Delivered October 26, 1932. Rehearing Denied November 23, 1932.
1. — Theft — Bills of Exception — Statement of Facts.
Bills of exception and statement of facts filed 96 days after notice of appeal held too late to be considered.
ON MOTION FOR REHEARING.2. — Procedure.
Due to the statement of the trial judge, the bills of exception and statement of facts will be considered.
3. — Evidence — Voluntary Statement — Theft.
In prosecution for theft, appellant's voluntary statement was properly admitted in evidence, sanctioned by article 248, C. C. P. (1925).
4. — Theft — Evidence.
In prosecution for felony theft, evidence held sufficient to sustain conviction.
Appeal from the District Court of Jasper County. Tried below before the Hon. G. E. Richardson, Judge.
Appeal from a conviction for felony theft; penalty, confinement in the penitentiary for two years.
Affirmed.
The opinion states the case.
Adams Hamilton, of Jasper, for appellant.
Lloyd W. Davidson, State's Attorney, of Austin, for the State.
Conviction for felony theft; punishment, two years in the penitentiary.
Our attention is called by the state's attorney with this court to the fact that the bills of exception and statement of facts are filed too late for our consideration. The limit of the time within which same may be filed, as fixed by statute, is, ninety days after the giving of notice of appeal. From this record we observe that notice of appeal was given December 5, 1931. The statement of facts and bills of exception were filed on. March 10, 1932. Computation shows this to be ninety-six days after the date of the notice of appeal. We are not allowed, under the statute, to consider either the bills of exception or the statement of facts. The charge of the court, the judgment and sentence are in proper form.
The judgment will be affirmed.
Affirmed.
ON MOTION FOR REHEARING.
Due to the statement of the trial judge, the bills of exception and statement of facts have been considered.
The indictment charges the theft of property from C. C. Brown, manager of the Jasper Wholesale Grocery Company. Brown testified to the loss of a quantity of cigarettes and some bacon of the value of over $50. The loss occurred on the 4th day of July, 1931. Appellant was an employee in the store of which Brown was manager. Of the 11,000 cigarettes stolen, 3,000 were returned by the appellant, also one side of the bacon and the wrapper of another. The business house mentioned was closed on the day on which the offense was charged to have taken place. Other parts of the stolen property was found in the possession of Charlie Johnson.

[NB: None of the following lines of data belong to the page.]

(* ===== verification/ProcRefine.v ===== *)
(** The process table as a specification, and what it keeps.

    [kevent] are the runs of the kernel, each from a process entering it, or from
    the scheduler picking a process, to the return or to the scheduler; [kstep]
    executes one, and says what it returned.  [tspec] is the specification of
    each: what the event does to the abstract table and what it returns, and when
    it may fail.  [tstep] are the single changes to the table that these consist
    of, which keep the invariant [tab_inv]. *)
From S2P Require Import Prelude Riscv PhysMem Kalloc PageTable Memstat Proc FsIface Swap VmFault Bytes ProcTable ProcInv ProcLife.

(** ** The specification *)
Definition ttidy (i : nat) (t : tab) : tab :=
  let x := tat t i in tset i (mkSched (p_state x) 0 (p_killed x) (p_xstate x) (p_pid x) (p_parent x)) t.
Definition trun (i : nat) (t : tab) : tab :=
  let x := tat t i in tcur (Some i) (tset i (mkSched RUNNING (p_chan x) (p_killed x) (p_xstate x) (p_pid x) (p_parent x)) t).

Inductive tstep (t : tab) : tab -> Prop :=
  | TFork c n : t_cur t = Some c -> (n < nproc)%nat -> p_state (tat t n) = UNUSED -> t_next t < 2 ^ 31 - 1 -> tstep t (tfork c n t)
  | TFail n : (n < nproc)%nat -> p_state (tat t n) = UNUSED -> t_next t < 2 ^ 31 - 1 -> tstep t (tfail n t)
  | TExit i status : t_cur t = Some i -> proc_ptr i <> t_init t -> (i < nproc)%nat -> tstep t (texit i status t)
  | TReap i c : t_cur t = Some i -> (c < nproc)%nat -> p_state (tat t c) = ZOMBIE -> p_parent (tat t c) = proc_ptr i ->
      tstep t (tset c zero_sched t)
  | TSleep i ch : t_cur t = Some i -> tstep t (tsleep ch i t)
  | TYield i : t_cur t = Some i -> tstep t (tyield i t)
  | TWake ch : tstep t (twake ch t)
  | TKill i : (i < nproc)%nat -> tstep t (tset i (tkill1 (tat t i)) t)
  | TOom i : t_cur t = Some i -> tstep t (tkilled i t)
  | TRun i : t_cur t = None -> (i < nproc)%nat -> p_state (tat t i) = RUNNABLE -> tstep t (trun i t)
  | TTidy i : t_cur t = Some i -> tstep t (ttidy i t).

(** An entry in use; one whose process still runs. *)
Definition live (x : srec) : Prop := p_state x <> UNUSED.
Definition alive (x : srec) : Prop := p_state x <> UNUSED /\ p_state x <> ZOMBIE.

Record tab_inv (t : tab) : Prop := {
  ti_len : length (t_procs t) = nproc;
  ti_held : t_held t = [];
  ti_next : 0 < t_next t < 2 ^ 31;
  ti_pid : forall i, (i < nproc)%nat -> live (tat t i) -> 0 < p_pid (tat t i) < t_next t;
  ti_unique : forall i j, (i < nproc)%nat -> (j < nproc)%nat -> live (tat t i) -> live (tat t j) -> p_pid (tat t i) = p_pid (tat t j) -> i = j;
  ti_cur : forall i, (i < nproc)%nat -> p_state (tat t i) = RUNNING <-> t_cur t = Some i;
  ti_cur_lt : forall i, t_cur t = Some i -> (i < nproc)%nat;
  ti_init : exists k, (k < nproc)%nat /\ t_init t = proc_ptr k /\ alive (tat t k);
  ti_parent : forall i, (i < nproc)%nat -> live (tat t i) -> proc_ptr i <> t_init t ->
    exists j, (j < nproc)%nat /\ p_parent (tat t i) = proc_ptr j /\ alive (tat t j)
}.

(** ** Pointwise *)
Lemma nproc_eq : nproc = 64%nat.
Proof. reflexivity. Qed.

Lemma proc_ptr_inj i j : proc_ptr i = proc_ptr j -> i = j.
Proof. unfold proc_ptr. lia. Qed.

Lemma tat_twake_loop n c : forall i t j, (j < length (t_procs t))%nat ->
  tat (twake_loop n c i t) j =
  if decide (i <= j < i + n)%nat then (if bool_decide (t_cur t = Some j) then tat t j else twake1 c (tat t j)) else tat t j.
Proof.
  induction n as [|n IH]; intros i t j Hj; cbn [twake_loop].
  { rewrite decide_False by lia. done. }
  assert (Hlen : length (t_procs (twake_at c i t)) = length (t_procs t)) by (unfold twake_at; destruct (bool_decide _); [done|apply length_tset]).
  assert (Hcur : t_cur (twake_at c i t) = t_cur t) by (unfold twake_at; by destruct (bool_decide _)).
  rewrite IH by (by rewrite Hlen). rewrite Hcur.
  assert (Hat : tat (twake_at c i t) j = if decide (j = i) then (if bool_decide (t_cur t = Some j) then tat t j else twake1 c (tat t j)) else tat t j).
  { unfold twake_at. destruct (decide (j = i)) as [->|Hn].
    - destruct (bool_decide (t_cur t = Some i)); [done|]. by apply tat_tset.
    - destruct (bool_decide _); [done|]. apply tat_tset_ne. congruence. }
  rewrite Hat. destruct (decide (S i <= j < S i + n)%nat), (decide (i <= j < i + S n)%nat), (decide (j = i)); try lia; done.
Qed.

Lemma tat_twake c t j : length (t_procs t) = nproc -> (j < nproc)%nat ->
  tat (twake c t) j = if bool_decide (t_cur t = Some j) then tat t j else twake1 c (tat t j).
Proof.
  intros Hl Hj. unfold twake. rewrite (tat_twake_loop nproc c 0 t j) by (by rewrite Hl). by rewrite decide_True by lia.
Qed.

(** [x] is [y], or [y] woken up. *)
Definition woken (x y : srec) : Prop :=
  p_pid x = p_pid y /\ p_xstate x = p_xstate y /\ p_chan x = p_chan y /\
  (p_state x = p_state y \/ p_state y = SLEEPING /\ p_state x = RUNNABLE).

Lemma woken_refl x : woken x x.
Proof. unfold woken. auto. Qed.
Lemma woken_trans x y z : woken x y -> woken y z -> woken x z.
Proof. intros (?&?&?&[?|[??]]) (?&?&?&[?|[??]]); split_and!; try congruence; first [left; congruence|right; split; congruence]. Qed.
Lemma twake1_woken c x : woken (twake1 c x) x /\ p_parent (twake1 c x) = p_parent x.
Proof.
  unfold twake1. destruct (bool_decide_reflect (p_state x = SLEEPING)) as [E|]; [|split; [apply woken_refl|done]].
  destruct (p_chan x =? c); [|split; [apply woken_refl|done]]. cbn. split; [|done]. split_and!; try done. by right.
Qed.
Lemma twake_woken c t j : length (t_procs t) = nproc -> (j < nproc)%nat ->
  woken (tat (twake c t) j) (tat t j) /\ p_parent (tat (twake c t) j) = p_parent (tat t j).
Proof. intros Hl Hj. rewrite tat_twake by done. destruct (bool_decide _); [split; [apply woken_refl|done]|apply twake1_woken]. Qed.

Carlis Moye testified in behalf of the state that on the night of the 3rd of July, 1931, the appellant and Buster Johnson went in an automobile driven by the witness to the back of the wholesale grocery store. Appellant left the car, directing that it remain there until he returned and that no one should tell that he was going to his sister's house. After some twenty minutes he returned with a big box of cigarettes and some bacon. Part of the articles were carried to Buster Johnson's house and the remainder to the appellant's house. On cross-examination, the witness said that it was dark and that he could not swear that it was cigarettes and bacon, but that he saw packages and cartons in possession of the appellant.
The voluntary statement of the appellant made before the Justice of the Peace was introduced, in which it was stated in effect that the appellant and his half-brother, Buster Johnson, and Carlis Moye went together about nine o'clock at night to a wholesale house and got four sides of bacon and fifteen cartons of cigarettes; that they hid the stuff, and during the day appellant carried half of the cigarettes to his house and the other half went to John Parsons; that John Parsons got one side of the bacon, Buster Johnson got one, and Pete Adams got the other two sides. Appellant testified that he had never been convicted of a felony.

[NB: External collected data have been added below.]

(** ** Memory code obeys trivially *)
Create HintDb tame.
Create HintDb paging.
#[export] Hint Resolve tame_ret tame_diverge tame_gets tame_getS tame_modS : tame.
#[export] Hint Extern 1 (tame (panic _)) => (apply tame_panic; reflexivity) : tame.

Ltac solve_tame :=
  repeat (cbv zeta; first
    [ solve [eauto 2 with tame]
    | apply tame_bind; [|intros]
    | lazymatch goal with
      | |- tame (if ?b then _ else _) => destruct b
      | |- tame (match ?x with _ => _ end) => destruct x
      end ]).

Section pmem.
Context `{HL : Layout}.

Lemma tame_kalloc : tame kalloc.
Proof. unfold kalloc. solve_tame. Qed.
#[local] Hint Resolve tame_kalloc : tame.

Lemma tame_kfree a : tame (kfree a).
Proof. unfold kfree. solve_tame. Qed.
#[local] Hint Resolve tame_kfree : tame.

Lemma tame_load a : tame (mem_load a).
Proof. apply tame_gets. Qed.
Lemma tame_store a v : tame (mem_store a v).
Proof. apply tame_modS. Qed.
Lemma tame_fill a c n : tame (mem_fill a c n).
Proof. apply tame_modS. Qed.
#[local] Hint Resolve tame_load tame_store tame_fill : tame.

Lemma tame_walk pt va alloc : tame (walk pt va alloc).
Proof.
  unfold walk. destruct (MAXVA <=? va); [solve_tame|]. revert pt. generalize 2%nat as n.
  induction n as [|n IH]; intros pt; cbn [walk_levels]; solve_tame; apply IH.
Qed.
#[local] Hint Resolve tame_walk : tame.

Lemma tame_walkaddr pt va : tame (walkaddr pt va).
Proof. unfold walkaddr. solve_tame. Qed.

Lemma tame_ismapped pt va : tame (ismapped pt va).
Proof. unfold ismapped. solve_tame. Qed.

Lemma tame_mappages_loop fuel : forall pt a last pa perm, tame (mappages_loop fuel pt a last pa perm).
Proof. induction fuel as [|n IH]; intros; cbn [mappages_loop]; solve_tame; apply IH. Qed.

Exception was reserved to the introduction of the voluntary statement. The statement appears to be in accord with the statute, and its introduction in evidence is sanctioned by article 248, C. C. P., 1925.
The charge is assailed upon the ground that it failed to charge on the law of circumstantial evidence; also that it failed to charge on consent to the taking of the property; and further, that it contained an inaccurate charge on the issue of value. However, the criticisms of the charge are not deemed tenable.
The evidence is deemed quite sufficient to support the verdict.
The motion for rehearing is overruled.
Overruled.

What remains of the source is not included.